A flawed analogy fails to justify God’s hiddenness

The Problem of God’s Hiddenness is the most powerful argument against Christianity. In part 1, we considered a defense of God’s hiddenness by Christian apologist Jim Wallace. Let’s conclude by poking holes in a second argument by Wallace, “God’s Hiddenness Is Intended to Provoke Us,” which has a fresh approach to the problem.

God’s hiddenness? It’s a test.

I believe the answer [to this problem of God’s hiddenness] lies in God’s desire to provoke us; His desire to elicit a true, loving response from His children. This goal of producing something beautiful (a genuine, well-intentioned, loving response), requires Him to hide from us.

But now you’ve created a trickster god. God appears nonexistent, but you can’t tolerate that so you invent outlandish reasons why he must be hiding instead.

Is this an improvement? Just admit that your god doesn’t exist!

Wallace wants us to believe that God must be hidden even though that is a feature of no healthy relationship we have with other people.

Poor God—he just wants to be loved for who he is

Wallace introduces an analogy: consider a gold digger, a beautiful young woman who marries a much older rich man, not for love but for greed. Suppose a rich man wants to avoid this possibility. He wants an old-fashioned relationship based on love. How can he find a partner who wants him for love rather than money? Deception! He could conceal his wealth (and maybe his identity) so that no gold digger would consider him.

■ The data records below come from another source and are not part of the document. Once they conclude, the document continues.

(** The elements of an array after the first bracket; [fuel] bounds
    the number of elements and is the length of the text. *)
Fixpoint parse_items (fuel : nat) (s : string) : option (list Reminder * string) :=
  match fuel with
  | O => None
  | S fuel' =>
      '(r, s1) ← parse_reminder s;
      match s1 with
      | String "," s2 =>
          '(rs, s3) ← parse_items fuel' s2; Some (r :: rs, s3)
      | String "]" s2 => Some ([r], s2)
      | _ => None
      end
  end.

Definition parse_reminders (s : string) : option (list Reminder * string) :=
  match s with
  | String "[" (String "]" rest) => Some ([], rest)
  | String "[" s1 => parse_items (String.length s1) s1
  | _ => None
  end.

(** [JSON.parse(saved)] for the text kept under [simple_reminders]:
    [None] is the [SyntaxError].  The reader accepts the texts
    [JSON.stringify] writes for reminder arrays, which are the only
    ones [saveLocalReminders] stores; other JSON text (blanks between
    tokens, other property orders, other value shapes) is outside the
    typed model of [reminders] and is read as corrupt. *)
Definition parse (s : string) : option (list Reminder) :=
  match parse_reminders s with
  | Some (rs, EmptyString) => Some rs
  | _ => None
  end.

End Json.

(** ** The browser the application runs in

    The two platform functions the modelled code calls and neither file
    defines: [new Date(text).getTime()], where [None] is the [NaN] of an
    invalid date, and [window.atob], where [None] is the exception it
    raises on text that is not base64. *)

Class Browser := {
  Date_parse : string -> option Z;
  atob : string -> option string
}.

(** ** Globals of app.js and the page around them *)

Inductive Permission := granted | denied | default.

#[global] Instance Permission_eq_dec : EqDecision Permission.
Proof. solve_decision. Defined.

(** [updateStatus(message, type)]: the six messages the file passes and
    the class name that goes with them. *)
Inductive StatusType := st_online | st_offline | st_syncing.
Inductive StatusMessage :=
| MsgConnecting        (* Connecting... *)
| MsgConnected         (* Online - Server connected *)
| MsgOffline           (* Offline - Working locally *)
| MsgSyncing           (* Syncing with server... *)
| MsgSynced            (* Online - Synced successfully *)
| MsgSyncFailed.       (* Sync failed - Working offline *)

(** What [notificationStatusEl] shows; [NSHidden] is [display: none]. *)
Inductive NotificationStatus :=
| NSHidden
| NSReady              (* Notifications enabled and ready! *)
| NSBlocked            (* Notifications blocked. Please enable in browser settings. *)
| NSNeedsConnection    (* Connect to server to enable notifications *)
| NSError (message : string).
Lemma order_loop_complete n parts : forall vs res seen,
  Forall2 (fun part v => Py.int part = Some v) parts vs ->
  (forall v, v ∈ vs -> 1 <= v <= n) ->
  NoDup vs ->
  (forall v, v ∈ vs -> v - 1 ∉ seen) ->
  order_loop n res seen parts = Ok (res ++ List.map (fun v => v - 1) vs).
Proof.
  induction parts as [|part rest IH]; intros vs res seen Hparse Hrange Hnodup Hseen.
  - apply Forall2_nil_inv_l in Hparse as ->. simpl. by rewrite app_nil_r.
  - apply Forall2_cons_inv_l in Hparse as (v & vs' & Hv & Hrest & ->).
    apply NoDup_cons in Hnodup as [Hnotin Hnodup].
    assert (Hv1 : 1 <= v <= n) by (apply Hrange; by left).
    cbn [order_loop]. unfold _parse_positive_int. rewrite Hv.
    destruct (v <=? 0) eqn:Hpos; [apply Z.leb_le in Hpos; lia |].
    cbn [bind]. cbv zeta.
    replace (out_of_bounds (v - 1) n) with false
      by (symmetry; apply out_of_bounds_false; lia).
    rewrite bool_decide_eq_false_2 by (apply Hseen; by left).
    rewrite (IH vs').
    + cbn [List.map]. by rewrite <- app_assoc.
    + exact Hrest.
    + intros w Hw. apply Hrange. by right.
    + exact Hnodup.
    + intros w Hw Hin. apply elem_of_union in Hin as [Hin | Hin].
      * apply elem_of_singleton in Hin. assert (w = v) as -> by lia. done.
      * revert Hin. apply Hseen. by right.
Qed.

Lemma parse_reorder_complete order n vs :
  Forall2 (fun part v => Py.int part = Some v) (order_entries order) vs ->
  Z.of_nat (length vs) = n -> 0 < n ->
  (forall v, v ∈ vs -> 1 <= v <= n) ->
  NoDup vs ->
  parse_reorder order n = Ok (List.map (fun v => v - 1) vs).
Proof.
  intros Hparse Hlen Hn Hrange Hnodup. unfold parse_reorder.
  destruct (n <=? 0) eqn:Hn'; [apply Z.leb_le in Hn'; lia |].
  apply Forall2_length in Hparse as Hlen'. unfold order_entries in *.
  destruct (Py.truthy (Py.strip order)) eqn:Hc; cbn [negb].
  - cbv zeta.
    replace (Z.of_nat (length (comma_parts (Py.strip order))) =? n) with true
      by (symmetry; apply Z.eqb_eq; lia).
    cbn [negb]. rewrite (order_loop_complete n _ vs [] ∅); try done.
  - destruct (Py.strip order); [| discriminate].
    simpl in Hlen'. lia.
Qed.
Definition Deny (approver : actor) (id : uuid) (note : string) : M store out :=
  r ← db (GetAssistantAction id);
  match r with
  | Err _ => mret (None, Some ErrNotFoundA)
  | Ok a =>
    if negb (bool_decide (a_status a = PendingApproval)) then mret (None, Some ErrNotPending)
    else if bool_decide (ac_user approver = a_user a) then mret (None, Some ErrSelfApproval)
    else
      c ← db (SetAssistantActionDecision id PendingApproval Denied (ac_user approver)
                (clip note 500));
      match c with
      | Err _ => mret (None, Some (Other "db"))
      | Ok false => mret (None, Some ErrNotPending)
      | Ok true =>
        _ ← audit "assistant.action.denied" id;
        updated ← reload id a;
        mret (Some updated, None)
      end
  end.

Definition Cancel (ac : actor) (id : uuid) : M store (option reg_err) :=
  r ← db (GetAssistantAction id);
  match r with
  | Err _ => mret (Some ErrNotFoundA)
  | Ok a =>
    if negb (bool_decide (a_user a = ac_user ac)) then mret (Some ErrNotFoundA)
    else
      c ← db (SetAssistantActionStatus id Cancelled "");
      mret (match c with
            | Err _ => Some (Other "db")
            | Ok false => Some ErrNotPending
            | Ok true => None
            end)
  end.

Definition Expire : M store (res store_error Z) := db ExpireAssistantActions.

(** The calls the HTTP layer and the expiry job make. *)
Inductive request :=
| RqPropose (ac : actor) (kind raw : string)
| RqExecute (ac : actor) (id : uuid)
| RqRequestApproval (ac : actor) (id : uuid)
| RqApprove (ac : actor) (id : uuid)
| RqDeny (ac : actor) (id : uuid) (note : string)
| RqCancel (ac : actor) (id : uuid)
| RqSavePolicy (p : policy)
| RqExpire.
(** A toy instance of the primitives, to run the definitions on. *)
Definition toy_crypto : Crypto := {|
  argonKey := λ p s, p ++ s; pbkdf2_Key := λ p s, Some (s ++ p); Sum256 := λ p, rev p;
  gcm_Seal := λ k n p, p ++ k;
  gcm_Open := λ k n c, if bool_decide (drop (length c - length k) c = k)
                       then Some (take (length c - length k) c) else None;
|}.
Lemma toy_laws : @CryptoLaws toy_crypto.
Proof.
  split. intros k n p. simpl. rewrite length_app.
  replace (length p + length k - length k)%nat with (length p) by lia.
  by rewrite drop_app_length, bool_decide_true, take_app_length.
Qed.
Definition toy_draw : rand_draw := Rand (Some (replicate 16 x07)) (Some (replicate 12 x09)).
Lemma toy_draw_good : good_draw toy_draw.
Proof. split; by intros ? [= <-]. Qed.

Lemma seal_open_roundtrip_witness :
  (∃ s, @Seal toy_crypto true toy_draw [x61] [x62; x63] = Ok s ∧
        @Open toy_crypto [x61] s = Ok [x62; x63]) ∧
  @Open toy_crypto [x61] (Base64.encode (replicate 12 x00 ++ [x62; x63; x61])) = Ok [x62; x63].
Proof.
  split.
  - eexists. split; [vm_compute; reflexivity|].
    eapply (proj1 (@seal_open_roundtrip toy_crypto toy_laws [x61] [x62; x63]) true);
      [exact toy_draw_good | vm_compute; reflexivity].
  - apply (proj2 (@seal_open_roundtrip toy_crypto toy_laws [x61] [x62; x63])
             (replicate 12 x00)); [done | by vm_compute..].
Defined.

(** the re-seal sweep. Whatever happens, the value [ResealString] returns opens to
    the same plaintext as before; an error or a no-op returns it untouched; and one
    successful pass is enough: the next one finds nothing to change. *)
Theorem reseal_preserves_and_converges `{!Crypto, !CryptoLaws} fips rnd pp s s' ch err p :
  good_draw rnd → ResealString fips rnd pp s = (s', ch, err) → Open pp s = Ok p →
  Open pp s' = Ok p ∧ (ch = false → s' = s) ∧ (is_Some err → ch = false) ∧
  (err = None → ∀ rnd', ResealString fips rnd' pp s' = (s', false, None)).
Proof.
  intros Hg Hr Ho. destruct (ResealString_open _ _ _ _ _ _ _ _ Hr Ho) as [Ho' _].
  split; [done|]. revert Hr. unfold ResealString at 1.
  destruct (str_eqb s "") eqn:Hs.
  { intros [= <- <- <-]. split_and!; [done|done|]. intros _ r. unfold ResealString. by rewrite Hs. }
  destruct (Base64.decode s) as [raw|] eqn:Hd; [|by intros [= <- <- <-]].
  destruct (ResealBytes fips rnd pp raw) as [[out ch'] err'] eqn:Hr.
  assert (Open pp s = OpenBytes pp raw) as He by (unfold Open; by rewrite Hd).
  pose proof (ResealBytes_same _ _ _ _ _ _ _ Hr) as [[-> ->]|(-> & -> & Hn & pt & H1 & H2 & Hse)].
  - intros [= <- <- <-]. split_and!; [done|done|]. intros -> r.
    unfold ResealString. rewrite Hs, Hd. revert Hr. unfold ResealBytes.
    destruct (NeedsReseal fips raw); [|done]. simpl. rewrite <-He, Ho.
    destruct (SealBytes fips rnd pp p) as [sealed|]; [|intros [=]].
    destruct (OpenBytes pp sealed) as [check|]; [|intros [=]]. case_bool_decide; intros [=].
  - intros [= <- <- <-]. split_and!; [done|by intros []|]. intros _ r.
    unfold ResealString. destruct (str_eqb (Base64.encode out) "") eqn:Hempty; [done|].
    rewrite Base64.decode_encode. unfold ResealBytes.
    edestruct (OpenBytes_SealBytes fips rnd) as [_ ->]; [done|done|done].
Qed.

Lemma reseal_preserves_and_converges_witness :
  let s := Base64.encode (replicate 12 x00 ++ [x62; x63; x61]) in
  ∃ s', @ResealString toy_crypto false toy_draw [x61] s = (s', true, None) ∧ s' ≠ s ∧
        @Open toy_crypto [x61] s' = Ok [x62; x63].
Proof.
  intros s. eexists. split; [vm_compute; reflexivity|]. split; [by vm_compute|].
  eapply (proj1 (@reseal_preserves_and_converges toy_crypto toy_laws false toy_draw [x61] s
    _ true None [x62; x63] toy_draw_good ltac:(vm_compute; reflexivity)
    ltac:(vm_compute; reflexivity))).
Defined.

(** A box that does not encrypt: an instance of the interface to run clients on. *)
Definition plain_box : SecretBox := {|
  box_seal := λ _ k p, Ok (String "p" (String.string_of_list_byte p));
  box_open := λ k s, match s with String _ s' => Ok (String.list_byte_of_string s') | _ => Err ErrShort end;
  box_reseal := λ _ _ s, (s, false, None);
|}.
Lemma plain_box_laws : @SecretBoxLaws plain_box.
Proof.
  split; simpl.
  - intros r k p s _ [= <-]. by rewrite String.list_byte_of_string_of_list_byte.
  - by intros r k p s [= <-].
  - by intros r k s s' ch err p [= <- <- <-].
  - done.
  - by intros r k s s' ch err [= <- <- <-].
Qed.
(** * [store/vault_checkouts.go] *)

Definition CreateVaultCheckout (secretID userID : uuid) (reason : string) (st : co_status)
    (ttl : Z) (now : Z) (s : store) : res store_error (uuid * checkout) * store :=
  let id := fresh (used_ids s ∪ dom (checkouts s)) in
  let c := Checkout secretID userID reason st now (now + ttl) None None None st in
  (Ok (id, c), Store (secrets s) (versions s) (vgrants s) (user_groups s)
     (<[id := c]> (checkouts s)) (hosts s) (audits s) (pending_notes s) ({[id]} ∪ used_ids s)).

(** A check-out that lets [user] use the secret at [now]. *)
Definition checkout_active (now : Z) (secretID userID : uuid) (c : checkout) : Prop :=
  co_secret c = secretID ∧ co_user c = userID ∧ co_state c = CoActive ∧ now < co_expires_at c.
#[export] Instance checkout_active_dec now a b c : Decision (checkout_active now a b c).
Proof. unfold checkout_active. exact _. Defined.

Definition HasActiveCheckout (secretID userID : uuid) (now : Z) (s : store)
    : res store_error bool * store :=
  (Ok (0 <? Z.of_nat (size (filter (λ kc, checkout_active now secretID userID kc.2)
                              (checkouts s)))), s).

Definition GetVaultCheckout (id : uuid) : Z → store → res store_error checkout * store :=
  get_row (λ s, checkouts s !! id).

Definition clamp_limit (limit dflt : Z) : Z :=
  if (limit <=? 0) || (200 <? limit) then dflt else limit.

(** Newest first, at most [limit]; [order] sorts by request time. *)
Definition ListMyVaultCheckouts (order : list (uuid * checkout) → list (uuid * checkout))
    (user : uuid) (limit : Z) (now : Z) (s : store)
    : res store_error (list (uuid * checkout)) * store :=
  (Ok (take (Z.to_nat (clamp_limit limit 50))
         (order (map_to_list (filter (λ kc, co_user kc.2 = user ∧ is_Some (secrets s !! co_secret kc.2))
                                (checkouts s))))), s).

Definition ListPendingVaultCheckouts (order : list (uuid * checkout) → list (uuid * checkout))
    (limit : Z) (now : Z) (s : store) : res store_error (list (uuid * checkout)) * store :=
  (Ok (take (Z.to_nat (clamp_limit limit 100))
         (order (map_to_list (filter (λ kc, co_state kc.2 = CoPending ∧ is_Some (secrets s !! co_secret kc.2))
                                (checkouts s))))), s).

Definition set_co_status (c : checkout) (to : co_status) (by_ : option uuid) (now : Z) : checkout :=
  let deciding := bool_decide (to = CoActive ∨ to = CoDenied) in
  Checkout (co_secret c) (co_user c) (co_reason c) to (co_requested_at c) (co_expires_at c)
    (match by_ with Some u => if deciding then Some u else co_decided_by c
                  | None => co_decided_by c end)
    (if deciding then Some now else co_decided_at c)
    (if bool_decide (to = CoCheckedIn) then Some now else co_checked_in_at c) (co_initial c).

Definition SetVaultCheckoutStatus (id : uuid) (from to : co_status) (by_ : option uuid)
    (now : Z) (s : store) : res store_error bool * store :=
  match checkouts s !! id with
  | Some c =>
    if decide (co_state c = from)
    then (Ok true, set_checkouts s (<[id := set_co_status c to by_ now]> (checkouts s)))
    else (Ok false, s)
  | None => (Ok false, s)
  end.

That is how Wallace sees God. God is the rich guy who’s hiding his wealth to get our honest, authentic reaction instead of one distorted by his majesty. He gives several Old Testament examples, but he forgets that sometimes God isn’t at all overpowering. For example, “The LORD would speak to Moses face to face, as one speaks to a friend” (Exodus 33:11). In the Old Testament, people apparently had evidence to believe God existed, so they believed.

The analogy fails

And it fails for many reasons:

  • What is the equivalent of the big reveal (“I have a confession to make, my dear—I’m not an appliance salesman but am actually Byron Rachmaninov, billionaire industrialist”)? It’s not like believers don’t already know of God’s attributes. Wallace seems to imagine that we’ll develop a relationship with God, only to get a happy upgrade once we’ve settled into a comfortable, loving relationship. God will say, “I’m not just a Class C phantasm, as I’ve pretended, but I’m actually the Creator of the universe.”
  • Unlike the rich guy, God could see your honest intentions to root out the gold diggers and wouldn’t need the charade. (This is also the failure of Pascal’s Wager. God isn’t so stupid that he couldn’t see through someone simply going through the motions to get into heaven.)
  • A Christian evangelizing an atheist may play up the bliss of a loving relationship with God, but if you’re unpersuaded, you may get the “But if you don’t worship God, you go to hell. Just sayin’.” With that focus on carrot and stick, now who’s the gold digger? And the atheist becomes the woman who doesn’t even notice God because he’s so busy being inconspicuous.
  • This analogy explains why prayers don’t work—God must be unresponsive and can’t tip his hand that he exists. Do Christians really want to admit there’s no evidence for answered prayer? And the rich old man in the story is being deceptive when he disguises who he is. This doesn’t sound like the Yahweh of the Old Testament who appeared to everyone as smoke and fire during the Exodus and who demanded genocide of the Canaanites.
  • A better analogy to learning to love the rich man for his personality and keeping the wealth a secret would be for God to get to know everyone as Creator only and make the carrot-and-stick afterlife the secret. Given how big a deal Christians make about heaven and hell, it might be the atheists who would be most curious about this Creator. The Christians may be uninterested if there’s no reward.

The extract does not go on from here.